Task instructions: Print the listing that follows, character for character.

[[ Data for processing, beginning ]]

(** * zerver/lib/topic.py: topic names, topic history and topic moves

    A shallow embedding of the topic helpers of the message store and
    the properties stated about them.

    Conventions of the embedding.
    - A Python [str] is a [string]: the UTF-8 bytes of the text.  UTF-8
      encoding preserves concatenation, emptiness and the prefix order,
      which are the only string operations of this module besides
      [str.lower] (and SQL's [UPPER]), taken as parameters.
    - A Python [int] is a [Z].
    - A raised exception is a [Raise] result.
    - A [dict] whose iteration order matters is an association list in
      insertion order; a [dict] that is only looked up is a [gmap].
    - A database table is the list of its rows, a lazy [QuerySet] the
      predicate it filters with, evaluated on the table when it is used. *)

From Stdlib Require Import ZArith List Bool Ascii Lia Permutation Sorted DecimalString.
From stdpp Require Import base list strings gmap.

Open Scope Z_scope.

(** ** Python values and exceptions *)

Inductive exn : Type :=
| AssertionError
| KeyError (key : string)
| AttributeError
| JSONDecodeError
| DataError
| IntegrityError
| TypeError.

Inductive result (A : Type) : Type :=
| Ok (a : A)
| Raise (e : exn).
Arguments Ok {A} a.
Arguments Raise {A} e.

Definition bind {A B : Type} (r : result A) (k : A -> result B) : result B :=
  match r with
  | Ok a => k a
  | Raise e => Raise e
  end.

Notation "'let*' x ':=' r 'in' k" := (bind r (fun x => k))
  (at level 10, x name, r at level 100, k at level 200).

(** [assert_is_not_none] of zerver/lib/utils.py. *)
Definition assert_is_not_none {A : Type} (value : option A) : result A :=
  match value with
  | Some a => Ok a
  | None => Raise AssertionError
  end.

(** ** Strings *)

Module PyStr.

(** [s.startswith(p)] *)
Fixpoint startswith (s p : string) {struct p} : bool :=
  match p, s with
  | EmptyString, _ => true
  | String c p', String d s' => if Ascii.eqb c d then startswith s' p' else false
  | String _ _, EmptyString => false
  end.

(** [s[n:]] *)
Fixpoint drop (n : nat) (s : string) : string :=
  match n, s with
  | O, _ => s
  | S n', String _ s' => drop n' s'
  | S _, EmptyString => EmptyString
  end.

(** [s.removeprefix(p)] *)
Definition removeprefix (s p : string) : string :=
  if startswith s p then drop (String.length p) s else s.

(** [str.lower] restricted to ASCII text, where it maps [A-Z] to [a-z] and
    keeps every other character: the instance the examples run with. *)
Definition ascii_lower_char (c : Ascii.ascii) : Ascii.ascii :=
  let n := Ascii.nat_of_ascii c in
  if (Nat.leb 65 n && Nat.leb n 90)%bool then Ascii.ascii_of_nat (n + 32) else c.

Fixpoint ascii_lower (s : string) : string :=
  match s with
  | EmptyString => EmptyString
  | String c s' => String (ascii_lower_char c) (ascii_lower s')
  end.

(** SQL [UPPER] restricted to ASCII text. *)
Definition ascii_upper_char (c : Ascii.ascii) : Ascii.ascii :=
  let n := Ascii.nat_of_ascii c in
  if (Nat.leb 97 n && Nat.leb n 122)%bool then Ascii.ascii_of_nat (n - 32) else c.

Fixpoint ascii_upper (s : string) : string :=
  match s with
  | EmptyString => EmptyString
  | String c s' => String (ascii_upper_char c) (ascii_upper s')
  end.

End PyStr.

(** ** Lists and dicts *)

Module Py.

(** [sorted(l, key=key)]: Python's sort is stable, and a stable sort is
    determined by the keys, so insertion from the right models it. *)
Fixpoint insort {A : Type} (key : A -> Z) (x : A) (l : list A) : list A :=
  match l with
  | [] => [x]
  | y :: l' => if key x <=? key y then x :: y :: l' else y :: insort key x l'
  end.

Definition sorted {A : Type} (key : A -> Z) (l : list A) : list A :=
  foldr (insort key) [] l.

(** A [dict] in insertion order.  [d[k] = v] replaces the value of a key
    that is present, in place, and appends a new key at the end. *)
Definition dict (V : Type) : Type := list (string * V).

Fixpoint setitem {V : Type} (d : dict V) (k : string) (v : V) : dict V :=
  match d with
  | [] => [(k, v)]
  | (k', v') :: d' =>
      if String.eqb k k' then (k', v) :: d' else (k', v') :: setitem d' k v
  end.

Fixpoint get {V : Type} (d : dict V) (k : string) : option V :=
  match d with
  | [] => None
  | (k', v') :: d' => if String.eqb k k' then Some v' else get d' k
  end.

Definition values {V : Type} (d : dict V) : list V := map snd d.

(** [k in d] and [d[k]] on a dict that is only looked up. *)
Definition contains {V : Type} (d : gmap string V) (k : string) : bool :=
  bool_decide (is_Some (d !! k)).

Definition getitem {V : Type} (d : gmap string V) (k : string) : result V :=
  match d !! k with
  | Some v => Ok v
  | None => Raise (KeyError k)
  end.

End Py.

(** ** JSON values *)

#[local] Set Warnings "-register-all".

Inductive json : Type :=
| JNull
| JBool (b : bool)
| JNum (n : Z)
| JStr (s : string)
| JArr (items : list json)
| JObj (members : list (string * json)).

(** An edit-history event is a JSON object. *)
Definition EditHistoryEvent : Type := json.

(** [list.insert(0, x)] on a decoded JSON value: only a list has [insert]. *)
Definition insert0 (v : json) (x : json) : result json :=
  match v with
  | JArr items => Ok (JArr (x :: items))
  | _ => Raise AttributeError
  end.

(** PostgreSQL's [jsonb || jsonb]: two arrays are concatenated, two objects
    merged with the right one winning, and in every other case a value that
    is not an array is first wrapped into a one-element array. *)
Definition jsonb_concat (a b : json) : json :=
  match a, b with
  | JArr x, JArr y => JArr (x ++ y)
  | JObj x, JObj y => JObj (fold_left (fun d kv => Py.setitem d (fst kv) (snd kv)) y x)
  | JArr x, _ => JArr (x ++ [b])
  | _, JArr y => JArr (a :: y)
  | _, _ => JArr [a; b]
  end.

(** ** A codec for JSON text

    Plain JSON text: integers, strings without escapes, arrays and
    objects.  [print] takes the separators, so that it gives both the
    compact text of [orjson.dumps] and the spaced text of [jsonb::text].
    The examples run with this codec; the functions of the module take
    theirs as parameters. *)

Module JsonText.

Definition dquote : Ascii.ascii := Ascii.ascii_of_nat 34.

Definition quoted (s : string) : string := String dquote (s +:+ String dquote "").

Fixpoint print (sep colon : string) (v : json) : string :=
  match v with
  | JNull => "null"
  | JBool b => if b then "true" else "false"
  | JNum n => NilZero.string_of_int (Z.to_int n)
  | JStr s => quoted s
  | JArr items => "[" +:+ String.concat sep (map (print sep colon) items) +:+ "]"
  | JObj members =>
      "{" +:+ String.concat sep
                (map (fun kv => let '(k, x) := kv in quoted k +:+ colon +:+ print sep colon x)
                   members) +:+ "}"
  end.

Fixpoint skip_ws (s : string) : string :=
  match s with
  | String c s' => if Ascii.eqb c " "%char then skip_ws s' else s
  | EmptyString => s
  end.

Fixpoint read_until_quote (s : string) : option (string * string) :=
  match s with
  | EmptyString => None
  | String c s' =>
      if Ascii.eqb c dquote then Some ("", s')
      else match read_until_quote s' with
           | Some (a, rest) => Some (String c a, rest)
           | None => None
           end
  end.

Definition is_digit (c : Ascii.ascii) : bool :=
  let n := Ascii.nat_of_ascii c in (Nat.leb 48 n && Nat.leb n 57)%bool.

Fixpoint read_digits (acc : Z) (s : string) : Z * string :=
  match s with
  | String c s' =>
      if is_digit c
      then read_digits (acc * 10 + Z.of_nat (Ascii.nat_of_ascii c - 48)) s'
      else (acc, s)
  | EmptyString => (acc, s)
  end.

[[ Data for processing, end ]]

Answer space:
(** * zerver/lib/topic.py: topic names, topic history and topic moves

    A shallow embedding of the topic helpers of the message store and
    the properties stated about them.

    Conventions of the embedding.
    - A Python [str] is a [string]: the UTF-8 bytes of the text.  UTF-8
      encoding preserves concatenation, emptiness and the prefix order,
      which are the only string operations of this module besides
      [str.lower] (and SQL's [UPPER]), taken as parameters.
    - A Python [int] is a [Z].
    - A raised exception is a [Raise] result.
    - A [dict] whose iteration order matters is an association list in
      insertion order; a [dict] that is only looked up is a [gmap].
    - A database table is the list of its rows, a lazy [QuerySet] the
      predicate it filters with, evaluated on the table when it is used. *)

From Stdlib Require Import ZArith List Bool Ascii Lia Permutation Sorted DecimalString.
From stdpp Require Import base list strings gmap.

Open Scope Z_scope.

(** ** Python values and exceptions *)

Inductive exn : Type :=
| AssertionError
| KeyError (key : string)
| AttributeError
| JSONDecodeError
| DataError
| IntegrityError
| TypeError.

Inductive result (A : Type) : Type :=
| Ok (a : A)
| Raise (e : exn).
Arguments Ok {A} a.
Arguments Raise {A} e.

Definition bind {A B : Type} (r : result A) (k : A -> result B) : result B :=
  match r with
  | Ok a => k a
  | Raise e => Raise e
  end.

Notation "'let*' x ':=' r 'in' k" := (bind r (fun x => k))
  (at level 10, x name, r at level 100, k at level 200).

(** [assert_is_not_none] of zerver/lib/utils.py. *)
Definition assert_is_not_none {A : Type} (value : option A) : result A :=
  match value with
  | Some a => Ok a
  | None => Raise AssertionError
  end.

(** ** Strings *)

Module PyStr.

(** [s.startswith(p)] *)
Fixpoint startswith (s p : string) {struct p} : bool :=
  match p, s with
  | EmptyString, _ => true
  | String c p', String d s' => if Ascii.eqb c d then startswith s' p' else false
  | String _ _, EmptyString => false
  end.

(** [s[n:]] *)
Fixpoint drop (n : nat) (s : string) : string :=
  match n, s with
  | O, _ => s
  | S n', String _ s' => drop n' s'
  | S _, EmptyString => EmptyString
  end.

(** [s.removeprefix(p)] *)
Definition removeprefix (s p : string) : string :=
  if startswith s p then drop (String.length p) s else s.

(** [str.lower] restricted to ASCII text, where it maps [A-Z] to [a-z] and
    keeps every other character: the instance the examples run with. *)
Definition ascii_lower_char (c : Ascii.ascii) : Ascii.ascii :=
  let n := Ascii.nat_of_ascii c in
  if (Nat.leb 65 n && Nat.leb n 90)%bool then Ascii.ascii_of_nat (n + 32) else c.

Fixpoint ascii_lower (s : string) : string :=
  match s with
  | EmptyString => EmptyString
  | String c s' => String (ascii_lower_char c) (ascii_lower s')
  end.

(** SQL [UPPER] restricted to ASCII text. *)
Definition ascii_upper_char (c : Ascii.ascii) : Ascii.ascii :=
  let n := Ascii.nat_of_ascii c in
  if (Nat.leb 97 n && Nat.leb n 122)%bool then Ascii.ascii_of_nat (n - 32) else c.

Fixpoint ascii_upper (s : string) : string :=
  match s with
  | EmptyString => EmptyString
  | String c s' => String (ascii_upper_char c) (ascii_upper s')
  end.

End PyStr.

(** ** Lists and dicts *)

Module Py.

(** [sorted(l, key=key)]: Python's sort is stable, and a stable sort is
    determined by the keys, so insertion from the right models it. *)
Fixpoint insort {A : Type} (key : A -> Z) (x : A) (l : list A) : list A :=
  match l with
  | [] => [x]
  | y :: l' => if key x <=? key y then x :: y :: l' else y :: insort key x l'
  end.

Definition sorted {A : Type} (key : A -> Z) (l : list A) : list A :=
  foldr (insort key) [] l.

(** A [dict] in insertion order.  [d[k] = v] replaces the value of a key
    that is present, in place, and appends a new key at the end. *)
Definition dict (V : Type) : Type := list (string * V).

Fixpoint setitem {V : Type} (d : dict V) (k : string) (v : V) : dict V :=
  match d with
  | [] => [(k, v)]
  | (k', v') :: d' =>
      if String.eqb k k' then (k', v) :: d' else (k', v') :: setitem d' k v
  end.

Fixpoint get {V : Type} (d : dict V) (k : string) : option V :=
  match d with
  | [] => None
  | (k', v') :: d' => if String.eqb k k' then Some v' else get d' k
  end.

Definition values {V : Type} (d : dict V) : list V := map snd d.

(** [k in d] and [d[k]] on a dict that is only looked up. *)
Definition contains {V : Type} (d : gmap string V) (k : string) : bool :=
  bool_decide (is_Some (d !! k)).

Definition getitem {V : Type} (d : gmap string V) (k : string) : result V :=
  match d !! k with
  | Some v => Ok v
  | None => Raise (KeyError k)
  end.

End Py.

(** ** JSON values *)

#[local] Set Warnings "-register-all".

Inductive json : Type :=
| JNull
| JBool (b : bool)
| JNum (n : Z)
| JStr (s : string)
| JArr (items : list json)
| JObj (members : list (string * json)).

(** An edit-history event is a JSON object. *)
Definition EditHistoryEvent : Type := json.

(** [list.insert(0, x)] on a decoded JSON value: only a list has [insert]. *)
Definition insert0 (v : json) (x : json) : result json :=
  match v with
  | JArr items => Ok (JArr (x :: items))
  | _ => Raise AttributeError
  end.

(** PostgreSQL's [jsonb || jsonb]: two arrays are concatenated, two objects
    merged with the right one winning, and in every other case a value that
    is not an array is first wrapped into a one-element array. *)
Definition jsonb_concat (a b : json) : json :=
  match a, b with
  | JArr x, JArr y => JArr (x ++ y)
  | JObj x, JObj y => JObj (fold_left (fun d kv => Py.setitem d (fst kv) (snd kv)) y x)
  | JArr x, _ => JArr (x ++ [b])
  | _, JArr y => JArr (a :: y)
  | _, _ => JArr [a; b]
  end.

(** ** A codec for JSON text

    Plain JSON text: integers, strings without escapes, arrays and
    objects.  [print] takes the separators, so that it gives both the
    compact text of [orjson.dumps] and the spaced text of [jsonb::text].
    The examples run with this codec; the functions of the module take
    theirs as parameters. *)

Module JsonText.

Definition dquote : Ascii.ascii := Ascii.ascii_of_nat 34.

Definition quoted (s : string) : string := String dquote (s +:+ String dquote "").

Fixpoint print (sep colon : string) (v : json) : string :=
  match v with
  | JNull => "null"
  | JBool b => if b then "true" else "false"
  | JNum n => NilZero.string_of_int (Z.to_int n)
  | JStr s => quoted s
  | JArr items => "[" +:+ String.concat sep (map (print sep colon) items) +:+ "]"
  | JObj members =>
      "{" +:+ String.concat sep
                (map (fun kv => let '(k, x) := kv in quoted k +:+ colon +:+ print sep colon x)
                   members) +:+ "}"
  end.

Fixpoint skip_ws (s : string) : string :=
  match s with
  | String c s' => if Ascii.eqb c " "%char then skip_ws s' else s
  | EmptyString => s
  end.

Fixpoint read_until_quote (s : string) : option (string * string) :=
  match s with
  | EmptyString => None
  | String c s' =>
      if Ascii.eqb c dquote then Some ("", s')
      else match read_until_quote s' with
           | Some (a, rest) => Some (String c a, rest)
           | None => None
           end
  end.

Definition is_digit (c : Ascii.ascii) : bool :=
  let n := Ascii.nat_of_ascii c in (Nat.leb 48 n && Nat.leb n 57)%bool.

Fixpoint read_digits (acc : Z) (s : string) : Z * string :=
  match s with
  | String c s' =>
      if is_digit c
      then read_digits (acc * 10 + Z.of_nat (Ascii.nat_of_ascii c - 48)) s'
      else (acc, s)
  | EmptyString => (acc, s)
  end.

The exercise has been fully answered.